Malone P R, Cook A, Edmonson R, Gill M W, Shearer R J
Department of Urology, St James' Hospital, Balham.
Br J Urol. 1988 Mar;61(3):234-8. doi: 10.1111/j.1464-410x.1988.tb06386.x.
We have reviewed 500 consecutive prostatectomies with a follow-up period of between 5 and 8 years; 184 surviving patients were sent a questionnaire and patients with residual urinary symptoms were interviewed, examined and a flow rate was performed. The operative mortality rate was 0.5%. Patients who presented with retention of urine had a high mortality rate in the first 3 years after the operation. Thirty-six per cent of surviving patients with chronic retention and 24% of those who underwent elective prostatectomy had residual urinary symptoms at the time of the study. Of patients who were sexually active pre-operatively, 34% felt that the operation was responsible for a deterioration in their sex lives. The incidence of retrograde ejaculation was 93%. It was concluded that prostatectomy is a safe operation with good patient acceptability. Patients with symptoms of prostatism require careful evaluation before prostatectomy and sexually active patients should be warned of the risks of impotence and decreased satisfaction due to retrograde ejaculation.

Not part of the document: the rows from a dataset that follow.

#[export] Instance esp32_reads : NvReads.
Proof.
  split.
  - intros n p d p' E. split; [by eapply nvs_quiet|]. split; [|done]. intros l -> Hn.
    apply nvs_malloc_law in E as (_ & _ & l' & [= <-] & Hl). auto.
  - intros p ok p' E. cbn in E. destruct (nvs_malloc 1 p) as [d p1] eqn:Em. assert (p' = p1) as -> by by destruct d; injection E.
    split; [by eapply nvs_quiet|done].
  - intros n p d p' E. split; [by eapply nvs_quiet|]. split; [|done]. intros l -> Hn.
    apply nvs_malloc_law in E as (_ & _ & l' & [= <-] & Hl). auto.
  - intros name p r h p' Hn E. cbn in E. unfold esp32_fs_open in E.
    destruct (nvs_open STDK_NV_DATA_NAMESPACE (bool_decide (FS_READONLY <> FS_READONLY)) p) as [[ret d] p1] eqn:Eo.
    apply nvs_open_law in Eo as (Hs & Ho). unfold esp32_opened in E. split; [|split; [|split; [|done]]].
    + destruct (ret =? ESP_OK); injection E as <- <- <-; cbn; by rewrite Hs.
    + destruct (Z.eqb_spec ret ESP_OK); injection E as <- <- <-; [|done]. intros _. cbn. rewrite Ho by done. f_equal.
      apply firstn_all2. unfold zlen, IOT_SECURITY_STORAGE_FILENAME_MAX_LEN in Hn. lia.
    + destruct (ret =? ESP_OK); injection E as <- <- <-; done.
  - intros h n name p Ho Hn. destruct (esp32_read h n name p Ho Hn) as (r & b & p' & E & H1 & H2 & H3). exists r, b, p'. done.
  - intros h p r p' E. cbn in E. unfold esp32_fs_close in E. injection E as <- <-. cbn. by rewrite nvs_close_law.
  - apply posix_paths.
  - apply posix_paths_inj.
Qed.

(** ** Provisioning data on this port *)

(** A string of less than 4 bytes, with its terminator, in the array. *)
Lemma short_not_done s : 0 ∉ s -> zlen s < 4 -> take 4 (read_buffer (zeros 5) (s ++ [0]) 4) <> lit "DONE".
Proof.
  intros Hs Hl E. apply (f_equal (fun l => l !! length s)) in E. unfold zlen in Hl. rewrite lookup_take_lt in E by lia.
  assert (read_buffer (zeros 5) (s ++ [0]) 4 !! length s = Some 0) as E0.
  { unfold read_buffer. assert (overwrite (zeros 5) 0 (s ++ [0]) !! length s = Some 0) as E1.
    { unfold overwrite. rewrite take_0, app_nil_l, lookup_app_l by (rewrite length_app; simpl; lia). by rewrite lookup_app_r, Nat.sub_diag by lia. }
    case_if; [|done]. unfold overwrite at 1. rewrite lookup_app_l.
    - rewrite lookup_take_lt; [done|]. unfold zlen. rewrite length_app. simpl. lia.
    - rewrite length_take. apply Nat.min_glb_lt; [unfold zlen; rewrite length_app; simpl; lia|]. by apply lookup_lt_Some in E1. }
  rewrite E0 in E. clear -E Hl. change (lit "DONE") with [68; 79; 78; 69] in E. by destruct (length s) as [|[|[|[|k]]]]; [..|lia].
Qed.

Lemma esp32_status_done `{CharModel} id w : nv_id id -> gives (status_done id) w (fun r _ => r = false).
Proof.
  intros Hid. unfold status_done. apply gives_bind. unfold _iot_nv_read_data. eapply gives_mono; [by apply nv_read_runs|].
  intros [[err d] n] w' (d' & Hd & _ & _ & HR & _). cbn [fst snd] in *. subst d.
  destruct HR as [c Hc Hle|Hc|c Hc Hlt|]; [|by apply gives_ret..].
  unfold value in Hc. cbn [files esp32_files] in Hc. rewrite lookup_fmap in Hc.
  destruct (nvs_strings (nv_below w) !! file_name id) as [s|] eqn:Es; [|done]. injection Hc as <-. apply nvs_string_law in Es.
  assert (zlen s < 2048) as Hs.
  { destruct (Z.lt_ge_cases (zlen s) 2048) as [?|Hge]; [done|]. exfalso. unfold loaded, IOT_SECURITY_STORAGE_BUF_MAX_LEN, zlen in Hle.
    rewrite length_take, length_app in Hle. unfold zlen in Hge. change (length [0]) with 1%nat in Hle. lia. }
  assert (loaded (s ++ [0]) = s ++ [0]) as El.
  { unfold loaded, IOT_SECURITY_STORAGE_BUF_MAX_LEN. apply firstn_all2. unfold zlen in Hs. rewrite length_app. simpl. lia. }
  rewrite El in *. rewrite zlen_app, zlen_cons, zlen_nil in Hle. no_error. apply gives_bind. eapply gives_need; [done|]. unfold is_done.
  assert (take 4 (read_buffer (zeros 5) (s ++ [0]) 4) <> lit "DONE") as Hn by (apply short_not_done; [done|lia]).
  eapply gives_need; [rewrite strncmp_done; [reflexivity|]|by apply bool_decide_false].
  rewrite read_buffer_length; [simpl; lia|]. rewrite zlen_app, zlen_cons, zlen_nil. change (zlen (zeros 5)) with 5. lia.
Qed.

(** C2: On the ESP32 port the device never counts as provisioned: whatever the
    store holds and whatever of its calls fail, [iot_nv_prov_data_exist] returns
    and says no, also right after [iot_nv_set_prov_data] has succeeded
    ([esp32_provisioned]).  The length of a string that NVS reads includes its
    terminator, so that the status "DONE" is 5 bytes; the call has room for 4
    and takes the read for failed; and a status that fits is not "DONE".  Of NVS
    this uses that its strings have no terminator inside and that their sizes
    count it, and of the allocator that it has memory ([NvsLaws]). *)
Theorem esp32_never_provisioned {CM : CharModel} w : exists w', iot_nv_prov_data_exist w = Ret (false, w').
Proof.
  assert (gives iot_nv_prov_data_exist w (fun r _ => r = false)) as (r & w' & E & ->); [|by exists w'].
  unfold iot_nv_prov_data_exist. apply gives_bind. eapply gives_mono; [by apply esp32_status_done|]. intros ? w' ->. by apply gives_ret.
Qed.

我们回顾了连续500例前列腺切除术患者,随访期为5至8年;向184例存活患者发送了问卷,并对有残余尿路症状的患者进行了访谈、检查并测量了尿流率。手术死亡率为0.5%。出现尿潴留的患者在术后头3年死亡率较高。在研究时,36%的慢性尿潴留存活患者和24%接受选择性前列腺切除术的患者有残余尿路症状。术前有性生活的患者中,34%认为手术导致了他们性生活质量下降。逆行射精的发生率为93%。得出的结论是,前列腺切除术是一种安全的手术,患者接受度良好。前列腺增生症状患者在前列腺切除术前需要仔细评估,对于有性生活的患者,应告知其存在阳痿风险以及逆行射精导致满意度下降的风险。